21
votes

I needed a simple search tool for my django-powered web site, so I went with Haystack and Solr. I have set everything up correctly and can find the correct search results when I type in the exact phrase, but I can't get any results when typing in a partial phrase.

For example: "John" returns "John Doe" but "Joh" doesn't return anything.

Model:

class Person(models.Model):
    first_name = models.CharField(max_length=50)
    last_name = models.CharField(max_length=50)

Search Index:

class PersonIndex(SearchIndex):
    text = CharField(document=True, use_template=True)
    first_name = CharField(model_attr = 'first_name')
    last_name = CharField(model_attr = 'last_name')

site.register(Person, PersonIndex)

I'm guessing there's some setting I'm missing that enables partial field matching. I've seen people talking about EdgeNGramFilterFactory() in some forums, and I've Googled it, but I'm not quite sure of its implementation. Plus, I was hoping there was a haystack-specific way of doing it in case I ever switch out the search backend.

5

5 Answers

16
votes

You can achieve that behavior by making your index's text field an EdgeNgramField:

class PersonIndex(SearchIndex):
    text = EdgeNgramField(document=True, use_template=True)
    first_name = CharField(model_attr = 'first_name')
    last_name = CharField(model_attr = 'last_name')
2
votes

In addition to the EdgeNgramField hint that others mentioned in this page (and of course NgramField, if you work with Asian languages), I think it is worth to mention that in Django_haystack you can run raw queries on Solr via following command:

from haystack.query import SearchQuerySet
from haystack.inputs import Raw
SearchQuerySet().filter(text=Raw(query))

where text is the field you want to search, and the query can be anything based on Query Parser Syntax (version 3.6, or 4.6) of Lucene.

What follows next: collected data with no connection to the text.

Lemma type_constraints_safe n : fits R.TypeConstraints (S h) n -> safe (type_constraints rec n) any.
Proof using Hrec.
  intros Hf. unfold type_constraints. step. unfold type_constraint. step.
  step; [eapply name_ref_safe; fit|]. step. step; [apply type_app_safe; fit|by step].
Qed.

Lemma where_constraints_safe n : fits R.WhereConstraints (S h) n -> safe (where_constraints rec n) any.
Proof using Hrec. intros Hf. unfold where_constraints. step. apply type_constraints_safe. fit. Qed.

Lemma where_constraints_opt_safe r n : fits r (S h) n -> safe (where_constraints_opt rec n) any.
Proof using Hrec.
  intros Hf. unfold where_constraints_opt. step; [|by step]. step. apply where_constraints_safe. fit.
Qed.

Lemma type_annotation_safe r n : fits r (S h) n -> safe (type_annotation rec n) any.
Proof using Hrec. intros Hf. unfold type_annotation. step. apply type_expr_safe. fit. Qed.

Lemma paren_param_safe r n : fits r (S h) n -> rule_must r [KIdent] [] = true ->
  rule_must r [] [R.TypeExpr] = true -> safe (paren_param rec n) any.
Proof using Hrec.
  intros Hf Hi Ht. unfold paren_param. eapply safe_then; [by eapply expect_var_safe|]. intros v _.
  eapply safe_then; [by eapply expect_rule_safe|]. intros t Hft. step; [|by step].
  apply type_expr_safe. fit.
Qed.

Lemma arrow_param_safe n : fits R.ArrowParam (S h) n -> safe (arrow_param rec n) any.
Proof using Hrec.
  intros Hf. unfold arrow_param. step.
  - eapply paren_param_safe; [fit|check|check].
  - eapply safe_then; [last_rule [R.ParenParam; R.NamedParam]|]. intros p Hp. unfold named_param.
    step. step. step; [apply type_app_safe; fit|by step].
Qed.

Lemma fn_params_safe n : fits R.FnParams (S h) n -> safe (fn_params rec n) any.
Proof using Hrec.
  intros Hf. unfold fn_params. step; step.
  - eapply paren_param_safe; [fit|check|check].
  - apply arrow_param_safe. fit.
Qed.

Lemma type_decl_safe n b : fits R.TypeDecl (S h) n -> safe (type_decl rec n b) any.
Proof using Hrec.
  intros Hf. unfold type_decl. step. step; [step; step; by step|]. step; [|by step]. step.
  - step; [apply type_record_safe; fit|by step].
  - step; [|by step]. step. unfold type_variant. step. step; [|by step]. step.
    step; [apply type_atom_safe; fit|by step].
Qed.
End types.

Lemma type_fun_safe fuel n : fits R.TypeFun fuel n -> safe (type_fun fuel n) any.
Proof.
  revert n. induction fuel as [|fuel IH]; intros n Hf; [destruct Hf; lia|]. simpl.
  by apply (type_fun_body_safe (type_fun fuel) fuel).
Qed.

(** * Patterns *)

Section patterns.
Context (wide_uppercase : string -> bool).

Lemma named_or_var_pattern_safe span name args :
  safe (named_or_var_pattern wide_uppercase span name args) any.
Proof.
  unfold named_or_var_pattern. case_decide.
  - destruct args; [by apply safe_ret|apply safe_fail; constructor].
  - destruct (match args with [] => _ | _ => _ end); by apply safe_ret.
Qed.

Context (rec : TreeNode -> Build Pattern) (h : nat).
Context (Hrec : forall n, fits R.Pattern h n -> safe (rec n) any).

Lemma dict_pattern_field_safe n : fits R.DictPatternField h n -> safe (dict_pattern_field rec n) any.
Proof using Hrec.
  intros Hf. unfold dict_pattern_field. step. step; [by apply ident_text_safe|].
  step; [step; apply Hrec; fit|by step].
Qed.

Lemma paren_pattern_safe n : fits R.ParenPattern h n -> safe (paren_pattern rec n) any.
Proof using Hrec.
  intros Hf. unfold paren_pattern.
  assert (Hall : forall m, m ∈ child_rules n R.Pattern -> fits R.Pattern h m) by (intros; fit).
  destruct (child_rules n R.Pattern) as [|p [|q ps]]; [by step|..].
  - step; [|by step]. apply Hrec, Hall. by left.
  - step; [|by step]. step. by apply Hrec, Hall.
Qed.

Lemma pattern_atom_safe n : fits R.PatternAtom (S h) n -> safe (pattern_atom wide_uppercase rec n) any.
Proof using Hrec.
  intros Hf. unfold pattern_atom.
  destruct (first_token n) as [t|] eqn:Ht.
  - destruct (tokens_only _ _ _ [KIdent] t Hf) as (k & Hk & Hm); [check|by apply first_token_in|].
    apply list_elem_of_singleton in Hk as ->. destruct t; try discriminate Hm.
    apply named_or_var_pattern_safe.
  - assert (Hone : has_one n [R.ListPattern; R.DictPattern; R.ParenPattern]).
    { destruct (must_children _ _ _ [KIdent] [R.ListPattern; R.DictPattern; R.ParenPattern] Hf)
        as [?|(t & k & Hin & _)]; [check|assumption|].
      apply first_token_some in Hin as [t' Ht']. congruence. }
    step; [step; [|by step]; step; apply Hrec; eapply child_fits_same; [|eassumption]; by eapply child_fits_first|].
    step; [step; [|by step]; step; apply dict_pattern_field_safe; eapply child_fits_same; [|eassumption];
           by eapply child_fits_first|].
    eapply has_one_cons in Hone; [|eassumption]. eapply has_one_cons in Hone; [|eassumption].
    eapply safe_then; [by eapply expect_rule_has|]. intros p Hp. by apply paren_pattern_safe.
Qed.

Lemma app_pattern_safe n : fits R.AppPattern (S h) n -> safe (app_pattern wide_uppercase rec n) any.
Proof using Hrec.
  intros Hf. unfold app_pattern. step.
  - step; [eapply name_ref_safe; fit|]. step; [|apply named_or_var_pattern_safe]. step.
    apply pattern_atom_safe. fit.
  - eapply safe_then; [last_rule [R.NameRef; R.PatternAtom]|]. intros a Ha. apply pattern_atom_safe. fit.
Qed.

Lemma pattern_body_safe n : fits R.Pattern (S h) n -> safe (pattern_body wide_uppercase rec n) any.
Proof using Hrec.
  intros Hf. unfold pattern_body. step; [step|]. step; [step|].
  eapply safe_then; [eapply expect_rule_safe; [fit|check]|intros ap Hfa].
  eapply (safe_then _ _ (fun lhs => match lhs with Ok _ => True | Err e => user_error e end)).
  { pose proof (app_pattern_safe ap) as Ha. intros b Hb. specialize (Ha ltac:(fit) b Hb).
    destruct (app_pattern wide_uppercase rec ap b) as [[p|[e|]] b']; [|assumption|assumption].
    by destruct Ha. }
  intros lhs Hlhs.
  eapply (safe_then _ _ (fun result => match result with Ok _ => True | Err e => user_error e end)).
  { destruct lhs as [lhs|e]; [|by apply safe_ret].
    step; [|by apply safe_ret]. step; [|by apply safe_ret]. apply Hrec. by eapply child_fits_first. }
  intros result Hr. step; [step|]. intros b Hb. destruct result; by split.
Qed.
End patterns.

Lemma pattern_safe wide fuel n : fits R.Pattern fuel n -> safe (pattern wide fuel n) any.
Proof.
  revert n. induction fuel as [|fuel IH]; intros n Hf; [destruct Hf; lia|]. simpl.
  by apply (pattern_body_safe wide (pattern wide fuel) fuel).
Qed.

(** * Expressions *)

Lemma only_rule_in n r m : only_rule n r = Some m -> m ∈ child_rules n r.
Proof. unfold only_rule. destruct (child_rules n r) as [|x [|]]; try done. intros [= ->]. by left. Qed.

Lemma only_fits r h n r' m : fits r h n -> only_rule n r' = Some m -> fits r' h m.
Proof. intros Hf Hm. eapply child_fits_same; [done|]. by apply only_rule_in. Qed.

Lemma take_in {A} (l : list A) k x : x ∈ take k l -> x ∈ l.
Proof. intros Hx. rewrite <- (take_drop k l), elem_of_app. by left. Qed.

Lemma grouped_tail_fits h n prefix tail : fits R.Expr (S h) n -> grouped_tail_application n = Some (prefix, tail) ->
  (forall m, m ∈ prefix -> fits R.PostfixExpr (S h) m) /\ fits R.Expr h tail.
Proof.
  intros Hf. unfold grouped_tail_application. destruct (first_rule n R.BinaryOp); [done|].
  destruct (only_rule n R.UnaryExpr) as [unary|] eqn:Hu; [|done]. destruct (first_rule unary R.TypeExpr); [done|].
  destruct (only_rule unary R.ApplicationExpr) as [app|] eqn:Ha; [|done].
  destruct (last (child_rules app R.PostfixExpr)) as [t|] eqn:Hl; [|done].
  destruct (grouped_expr_tail t) as [tl|] eqn:Ht; [|done]. intros [= <- <-].
  apply only_rule_in in Hu. assert (Hfu : fits R.UnaryExpr h unary) by (by eapply child_fits).
  apply (only_fits _ _ _ _ _ Hfu) in Ha. apply last_Some_elem_of in Hl. split.
  - intros m Hm. apply take_in in Hm. apply fits_le. exact (child_fits_same _ _ _ _ _ Ha Hm).
  - assert (Hft : fits R.PostfixExpr h t) by exact (child_fits_same _ _ _ _ _ Ha Hl). revert Ht. unfold grouped_expr_tail.
    destruct (first_rule t R.FieldName); [done|].
    destruct (only_rule t R.AtomExpr) as [atom|] eqn:H1; [|done]. apply (only_fits _ _ _ _ _ Hft) in H1.
    destruct (only_rule atom R.ParenExpr) as [paren|] eqn:H2; [|done]. apply (only_fits _ _ _ _ _ H1) in H2.
    destruct (only_rule paren R.GroupedExpr) as [g|] eqn:H3; [|done]. apply (only_fits _ _ _ _ _ H2) in H3.
    intros H4. by apply (only_fits _ _ _ _ _ H3) in H4.
Qed.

In this way you can easily set the query to ABC* or ABC~ or anything else which fits to the syntax.

1
votes

I had a similar issue while searching for non english words, for instance:

ABC
ABCD

If I want to search for keywords ABC, I will expect the above two results. I was able to achieve the following by converting the keyword to lowercase and using startswith:

keywords = 'ABC'
results.filter(code__startswith=keywords.lower())
1
votes

I had the same problem and the only way to get the results I wanted was to modify the solr configuration file to include ngram filtering as the default tokenizer is based on white space. So use NGramTokenizer instead. I'd love to know if there was a haystack way of doing the same thing.

I'm not at my machine right now but this should do the trick.

<tokenizer class="solr.NGramTokenizerFactory" minGramSize="3" maxGramSize="15" />
0
votes

@riz I can't comment yet or I would and I know it's an old comment but in case anyone else runs past this: Make sure to manage.py update_index

Blockquote @Liarez how did you get this to work? I'm using haystack/elastic search and I wasn't able to get it to work.